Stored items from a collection
-.-.-

(** Goals [silent m] for the actions of this file that do not call
    [print]. *)
Ltac silent_step :=
  lazymatch goal with
  | |- silent (if false then _ else _) => cbv iota
  | |- silent (when false _) => apply silent_ret
  | |- silent (bind _ _) => apply silent_bind; [| intros ?]
  | |- silent (ret _) => apply silent_ret
  | |- silent (raise _) => apply silent_raise
  | |- silent outside_model => apply silent_outside
  | |- silent get_fs => apply silent_get_fs
  | |- silent (put_fs _) => apply silent_put_fs
  | |- silent now => apply silent_now
  | |- silent (resolve _) => apply silent_resolve
  | |- silent (record_call _) => apply silent_record
  | |- silent (log_if _ _) => apply silent_log_if; intros ?
  | |- silent (for_each _ _) => apply silent_for_each; intros ?
  | |- silent (map_m _ _) => apply silent_map_m; intros ?
  | |- silent (match ?x with _ => _ end) => destruct x
  end.

Ltac silent_tac := repeat silent_step.

Lemma silent_read_files (kz : key) (files : list PurePath.t) : silent (read_files kz files).
Proof.
  induction files as [| p files IH]; simpl; [apply silent_ret |].
  silent_tac; apply IH.
Qed.

Lemma silent_copy_rule (variables : toml) (base_dir temp_dir : PurePath.t)
    (temp_dir_name : string) (log_path : option PurePath.t) (section : string * toml) :
  silent (copy_rule variables base_dir temp_dir temp_dir_name false log_path section).
Proof.
  destruct section as [section_name file_config].
  unfold copy_rule, copy_rendered, path_exists, mkdir_parents, copy2, append_log.
  silent_tac.
Qed.

Lemma silent_write_zip (temp_dir : PurePath.t) (temp_dir_name : string)
    (log_path : option PurePath.t) (zip_file_name : string) (zip_path : PurePath.t)
    (zip_output_enabled : toml) (zip_password : option toml) :
  silent (write_zip temp_dir temp_dir_name false log_path zip_file_name zip_path
            zip_output_enabled zip_password).
Proof.
  unfold write_zip, zip_plain, zip_encrypted, zip_add, zip_open, zip_write, rglob_files,
    compress_multiple, create_file, append_log, relative_to.
  silent_tac; apply silent_read_files.
Qed.

(** X10: a quiet run prints nothing, however it ends: what has been printed
    when [process_files] is left with [verbose] false is what had been
    printed when it was entered. *)
Theorem quiet_run_prints_nothing :
  forall (config : py_dict) (base_dir : PurePath.t) (log_path : option PurePath.t) (w : world),
    stdout (snd (process_files config base_dir false log_path w)) = stdout w.
Proof.
  intros config base_dir log_path.
  change (silent (process_files config base_dir false log_path)).
  unfold process_files, stage, write_log_header, create_file.
  silent_tac; first [ apply silent_copy_rule | apply silent_write_zip ].
Qed.

(** *** A quiet run does what the verbose run does *)

Lemma same_but_stdout_refl (w : world) : same_but_stdout w w.
Proof. now repeat split. Qed.

Lemma blind_ret {A} (a : A) : stdout_blind (ret a).
Proof. now intros w w' H. Qed.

-.-.-

◆ TASK BRIEF ◆
Once you have counted the lines above that hold the word "what", report only that total.

◆ EXPECTED OUTPUT ◆
3